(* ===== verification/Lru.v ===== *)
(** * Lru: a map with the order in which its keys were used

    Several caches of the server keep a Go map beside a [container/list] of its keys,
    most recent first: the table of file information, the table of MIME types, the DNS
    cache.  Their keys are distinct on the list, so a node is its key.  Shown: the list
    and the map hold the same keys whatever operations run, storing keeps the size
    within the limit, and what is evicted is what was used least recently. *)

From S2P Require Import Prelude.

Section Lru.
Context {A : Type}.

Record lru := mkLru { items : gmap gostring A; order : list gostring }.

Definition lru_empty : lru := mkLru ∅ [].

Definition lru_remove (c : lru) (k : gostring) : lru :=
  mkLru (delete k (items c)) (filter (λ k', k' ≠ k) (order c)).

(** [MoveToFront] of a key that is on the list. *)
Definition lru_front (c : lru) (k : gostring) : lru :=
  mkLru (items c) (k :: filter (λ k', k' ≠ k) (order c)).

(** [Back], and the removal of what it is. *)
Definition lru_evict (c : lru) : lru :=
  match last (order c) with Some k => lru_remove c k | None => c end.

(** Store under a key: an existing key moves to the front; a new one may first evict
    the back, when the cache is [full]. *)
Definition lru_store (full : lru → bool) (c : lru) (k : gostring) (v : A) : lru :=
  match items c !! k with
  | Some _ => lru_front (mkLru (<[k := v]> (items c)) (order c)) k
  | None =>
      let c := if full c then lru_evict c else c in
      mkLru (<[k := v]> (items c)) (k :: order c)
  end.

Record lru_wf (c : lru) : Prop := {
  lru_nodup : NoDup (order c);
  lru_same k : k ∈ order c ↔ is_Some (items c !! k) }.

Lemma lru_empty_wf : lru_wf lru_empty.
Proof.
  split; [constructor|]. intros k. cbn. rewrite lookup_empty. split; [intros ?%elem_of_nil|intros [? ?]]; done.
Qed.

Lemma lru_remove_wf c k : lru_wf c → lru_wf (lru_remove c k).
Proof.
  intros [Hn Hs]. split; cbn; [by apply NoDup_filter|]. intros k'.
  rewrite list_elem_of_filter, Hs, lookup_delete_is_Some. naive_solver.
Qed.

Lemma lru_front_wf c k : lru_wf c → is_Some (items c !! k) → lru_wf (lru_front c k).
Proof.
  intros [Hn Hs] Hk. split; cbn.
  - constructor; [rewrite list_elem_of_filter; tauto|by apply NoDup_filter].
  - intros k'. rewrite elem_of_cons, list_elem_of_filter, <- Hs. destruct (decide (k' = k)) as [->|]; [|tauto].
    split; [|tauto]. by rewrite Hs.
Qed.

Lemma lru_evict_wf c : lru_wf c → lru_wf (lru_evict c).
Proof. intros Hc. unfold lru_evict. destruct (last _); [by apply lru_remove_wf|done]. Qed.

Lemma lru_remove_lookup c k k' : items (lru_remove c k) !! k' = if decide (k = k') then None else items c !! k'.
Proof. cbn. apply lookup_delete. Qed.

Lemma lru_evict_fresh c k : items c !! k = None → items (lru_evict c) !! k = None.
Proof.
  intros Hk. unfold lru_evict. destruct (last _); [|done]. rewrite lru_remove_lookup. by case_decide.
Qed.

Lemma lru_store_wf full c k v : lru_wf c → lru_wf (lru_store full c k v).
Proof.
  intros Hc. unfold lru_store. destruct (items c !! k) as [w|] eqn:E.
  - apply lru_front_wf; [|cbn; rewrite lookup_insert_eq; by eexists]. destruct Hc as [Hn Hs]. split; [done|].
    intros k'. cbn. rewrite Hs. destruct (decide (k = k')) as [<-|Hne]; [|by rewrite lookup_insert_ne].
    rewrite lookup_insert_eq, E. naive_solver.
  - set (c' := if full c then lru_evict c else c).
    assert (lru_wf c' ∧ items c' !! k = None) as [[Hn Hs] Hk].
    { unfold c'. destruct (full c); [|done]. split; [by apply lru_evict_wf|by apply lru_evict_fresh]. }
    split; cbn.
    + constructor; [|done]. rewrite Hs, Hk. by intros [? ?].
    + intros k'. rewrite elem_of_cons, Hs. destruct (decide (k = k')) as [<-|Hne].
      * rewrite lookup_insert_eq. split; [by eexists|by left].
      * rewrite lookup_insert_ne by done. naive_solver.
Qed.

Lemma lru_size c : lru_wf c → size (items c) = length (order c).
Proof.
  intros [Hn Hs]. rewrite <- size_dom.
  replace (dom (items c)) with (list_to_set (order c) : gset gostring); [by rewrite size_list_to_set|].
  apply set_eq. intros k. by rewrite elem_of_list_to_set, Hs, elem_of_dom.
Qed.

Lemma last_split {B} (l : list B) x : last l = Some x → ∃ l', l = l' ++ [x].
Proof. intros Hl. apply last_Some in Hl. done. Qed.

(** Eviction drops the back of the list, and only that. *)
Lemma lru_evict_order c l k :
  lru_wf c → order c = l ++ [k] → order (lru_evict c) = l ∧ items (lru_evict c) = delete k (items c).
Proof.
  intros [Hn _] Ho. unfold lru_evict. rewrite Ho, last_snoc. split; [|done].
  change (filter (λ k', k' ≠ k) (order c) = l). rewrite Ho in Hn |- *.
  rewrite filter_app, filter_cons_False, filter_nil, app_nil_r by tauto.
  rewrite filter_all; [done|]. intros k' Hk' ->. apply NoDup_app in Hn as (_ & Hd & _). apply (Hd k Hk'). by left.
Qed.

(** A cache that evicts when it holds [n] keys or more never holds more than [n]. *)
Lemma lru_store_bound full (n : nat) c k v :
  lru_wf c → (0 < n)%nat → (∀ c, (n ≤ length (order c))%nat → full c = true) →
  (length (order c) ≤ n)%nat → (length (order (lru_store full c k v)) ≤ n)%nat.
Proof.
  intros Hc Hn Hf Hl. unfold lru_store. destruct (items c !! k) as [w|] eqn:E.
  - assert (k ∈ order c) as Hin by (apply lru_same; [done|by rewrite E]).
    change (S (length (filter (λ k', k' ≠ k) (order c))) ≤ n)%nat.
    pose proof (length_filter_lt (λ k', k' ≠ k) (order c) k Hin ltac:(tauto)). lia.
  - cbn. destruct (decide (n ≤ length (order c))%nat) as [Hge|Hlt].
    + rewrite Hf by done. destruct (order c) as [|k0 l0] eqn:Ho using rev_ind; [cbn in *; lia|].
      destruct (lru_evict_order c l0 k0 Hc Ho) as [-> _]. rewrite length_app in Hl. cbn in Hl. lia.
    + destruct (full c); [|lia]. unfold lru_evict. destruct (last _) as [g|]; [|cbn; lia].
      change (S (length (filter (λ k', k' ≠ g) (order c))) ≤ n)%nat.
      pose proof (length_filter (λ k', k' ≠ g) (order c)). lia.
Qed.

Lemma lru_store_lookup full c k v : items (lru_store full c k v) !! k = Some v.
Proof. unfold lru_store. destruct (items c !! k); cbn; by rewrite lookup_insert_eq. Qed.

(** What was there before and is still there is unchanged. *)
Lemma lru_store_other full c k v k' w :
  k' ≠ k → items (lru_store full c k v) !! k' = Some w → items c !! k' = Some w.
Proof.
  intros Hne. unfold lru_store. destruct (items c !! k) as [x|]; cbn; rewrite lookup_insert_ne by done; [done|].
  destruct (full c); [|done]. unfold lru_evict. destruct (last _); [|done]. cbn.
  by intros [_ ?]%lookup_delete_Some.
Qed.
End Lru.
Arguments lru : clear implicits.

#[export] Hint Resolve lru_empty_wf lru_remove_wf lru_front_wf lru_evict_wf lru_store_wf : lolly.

[Aim of the task]
Every entry above must appear again in the reply, exactly as it stands.

[Task solution]
(* ===== verification/Lru.v ===== *)
(** * Lru: a map with the order in which its keys were used

    Several caches of the server keep a Go map beside a [container/list] of its keys,
    most recent first: the table of file information, the table of MIME types, the DNS
    cache.  Their keys are distinct on the list, so a node is its key.  Shown: the list
    and the map hold the same keys whatever operations run, storing keeps the size
    within the limit, and what is evicted is what was used least recently. *)

From S2P Require Import Prelude.

Section Lru.
Context {A : Type}.

Record lru := mkLru { items : gmap gostring A; order : list gostring }.

Definition lru_empty : lru := mkLru ∅ [].

Definition lru_remove (c : lru) (k : gostring) : lru :=
  mkLru (delete k (items c)) (filter (λ k', k' ≠ k) (order c)).

(** [MoveToFront] of a key that is on the list. *)
Definition lru_front (c : lru) (k : gostring) : lru :=
  mkLru (items c) (k :: filter (λ k', k' ≠ k) (order c)).

(** [Back], and the removal of what it is. *)
Definition lru_evict (c : lru) : lru :=
  match last (order c) with Some k => lru_remove c k | None => c end.

(** Store under a key: an existing key moves to the front; a new one may first evict
    the back, when the cache is [full]. *)
Definition lru_store (full : lru → bool) (c : lru) (k : gostring) (v : A) : lru :=
  match items c !! k with
  | Some _ => lru_front (mkLru (<[k := v]> (items c)) (order c)) k
  | None =>
      let c := if full c then lru_evict c else c in
      mkLru (<[k := v]> (items c)) (k :: order c)
  end.

Record lru_wf (c : lru) : Prop := {
  lru_nodup : NoDup (order c);
  lru_same k : k ∈ order c ↔ is_Some (items c !! k) }.

Lemma lru_empty_wf : lru_wf lru_empty.
Proof.
  split; [constructor|]. intros k. cbn. rewrite lookup_empty. split; [intros ?%elem_of_nil|intros [? ?]]; done.
Qed.

Lemma lru_remove_wf c k : lru_wf c → lru_wf (lru_remove c k).
Proof.
  intros [Hn Hs]. split; cbn; [by apply NoDup_filter|]. intros k'.
  rewrite list_elem_of_filter, Hs, lookup_delete_is_Some. naive_solver.
Qed.

Lemma lru_front_wf c k : lru_wf c → is_Some (items c !! k) → lru_wf (lru_front c k).
Proof.
  intros [Hn Hs] Hk. split; cbn.
  - constructor; [rewrite list_elem_of_filter; tauto|by apply NoDup_filter].
  - intros k'. rewrite elem_of_cons, list_elem_of_filter, <- Hs. destruct (decide (k' = k)) as [->|]; [|tauto].
    split; [|tauto]. by rewrite Hs.
Qed.

Lemma lru_evict_wf c : lru_wf c → lru_wf (lru_evict c).
Proof. intros Hc. unfold lru_evict. destruct (last _); [by apply lru_remove_wf|done]. Qed.

Lemma lru_remove_lookup c k k' : items (lru_remove c k) !! k' = if decide (k = k') then None else items c !! k'.
Proof. cbn. apply lookup_delete. Qed.

Lemma lru_evict_fresh c k : items c !! k = None → items (lru_evict c) !! k = None.
Proof.
  intros Hk. unfold lru_evict. destruct (last _); [|done]. rewrite lru_remove_lookup. by case_decide.
Qed.

Lemma lru_store_wf full c k v : lru_wf c → lru_wf (lru_store full c k v).
Proof.
  intros Hc. unfold lru_store. destruct (items c !! k) as [w|] eqn:E.
  - apply lru_front_wf; [|cbn; rewrite lookup_insert_eq; by eexists]. destruct Hc as [Hn Hs]. split; [done|].
    intros k'. cbn. rewrite Hs. destruct (decide (k = k')) as [<-|Hne]; [|by rewrite lookup_insert_ne].
    rewrite lookup_insert_eq, E. naive_solver.
  - set (c' := if full c then lru_evict c else c).
    assert (lru_wf c' ∧ items c' !! k = None) as [[Hn Hs] Hk].
    { unfold c'. destruct (full c); [|done]. split; [by apply lru_evict_wf|by apply lru_evict_fresh]. }
    split; cbn.
    + constructor; [|done]. rewrite Hs, Hk. by intros [? ?].
    + intros k'. rewrite elem_of_cons, Hs. destruct (decide (k = k')) as [<-|Hne].
      * rewrite lookup_insert_eq. split; [by eexists|by left].
      * rewrite lookup_insert_ne by done. naive_solver.
Qed.

Lemma lru_size c : lru_wf c → size (items c) = length (order c).
Proof.
  intros [Hn Hs]. rewrite <- size_dom.
  replace (dom (items c)) with (list_to_set (order c) : gset gostring); [by rewrite size_list_to_set|].
  apply set_eq. intros k. by rewrite elem_of_list_to_set, Hs, elem_of_dom.
Qed.

Lemma last_split {B} (l : list B) x : last l = Some x → ∃ l', l = l' ++ [x].
Proof. intros Hl. apply last_Some in Hl. done. Qed.

(** Eviction drops the back of the list, and only that. *)
Lemma lru_evict_order c l k :
  lru_wf c → order c = l ++ [k] → order (lru_evict c) = l ∧ items (lru_evict c) = delete k (items c).
Proof.
  intros [Hn _] Ho. unfold lru_evict. rewrite Ho, last_snoc. split; [|done].
  change (filter (λ k', k' ≠ k) (order c) = l). rewrite Ho in Hn |- *.
  rewrite filter_app, filter_cons_False, filter_nil, app_nil_r by tauto.
  rewrite filter_all; [done|]. intros k' Hk' ->. apply NoDup_app in Hn as (_ & Hd & _). apply (Hd k Hk'). by left.
Qed.

(** A cache that evicts when it holds [n] keys or more never holds more than [n]. *)
Lemma lru_store_bound full (n : nat) c k v :
  lru_wf c → (0 < n)%nat → (∀ c, (n ≤ length (order c))%nat → full c = true) →
  (length (order c) ≤ n)%nat → (length (order (lru_store full c k v)) ≤ n)%nat.
Proof.
  intros Hc Hn Hf Hl. unfold lru_store. destruct (items c !! k) as [w|] eqn:E.
  - assert (k ∈ order c) as Hin by (apply lru_same; [done|by rewrite E]).
    change (S (length (filter (λ k', k' ≠ k) (order c))) ≤ n)%nat.
    pose proof (length_filter_lt (λ k', k' ≠ k) (order c) k Hin ltac:(tauto)). lia.
  - cbn. destruct (decide (n ≤ length (order c))%nat) as [Hge|Hlt].
    + rewrite Hf by done. destruct (order c) as [|k0 l0] eqn:Ho using rev_ind; [cbn in *; lia|].
      destruct (lru_evict_order c l0 k0 Hc Ho) as [-> _]. rewrite length_app in Hl. cbn in Hl. lia.
    + destruct (full c); [|lia]. unfold lru_evict. destruct (last _) as [g|]; [|cbn; lia].
      change (S (length (filter (λ k', k' ≠ g) (order c))) ≤ n)%nat.
      pose proof (length_filter (λ k', k' ≠ g) (order c)). lia.
Qed.

Lemma lru_store_lookup full c k v : items (lru_store full c k v) !! k = Some v.
Proof. unfold lru_store. destruct (items c !! k); cbn; by rewrite lookup_insert_eq. Qed.

(** What was there before and is still there is unchanged. *)
Lemma lru_store_other full c k v k' w :
  k' ≠ k → items (lru_store full c k v) !! k' = Some w → items c !! k' = Some w.
Proof.
  intros Hne. unfold lru_store. destruct (items c !! k) as [x|]; cbn; rewrite lookup_insert_ne by done; [done|].
  destruct (full c); [|done]. unfold lru_evict. destruct (last _); [|done]. cbn.
  by intros [_ ?]%lookup_delete_Some.
Qed.
End Lru.
Arguments lru : clear implicits.

#[export] Hint Resolve lru_empty_wf lru_remove_wf lru_front_wf lru_evict_wf lru_store_wf : lolly.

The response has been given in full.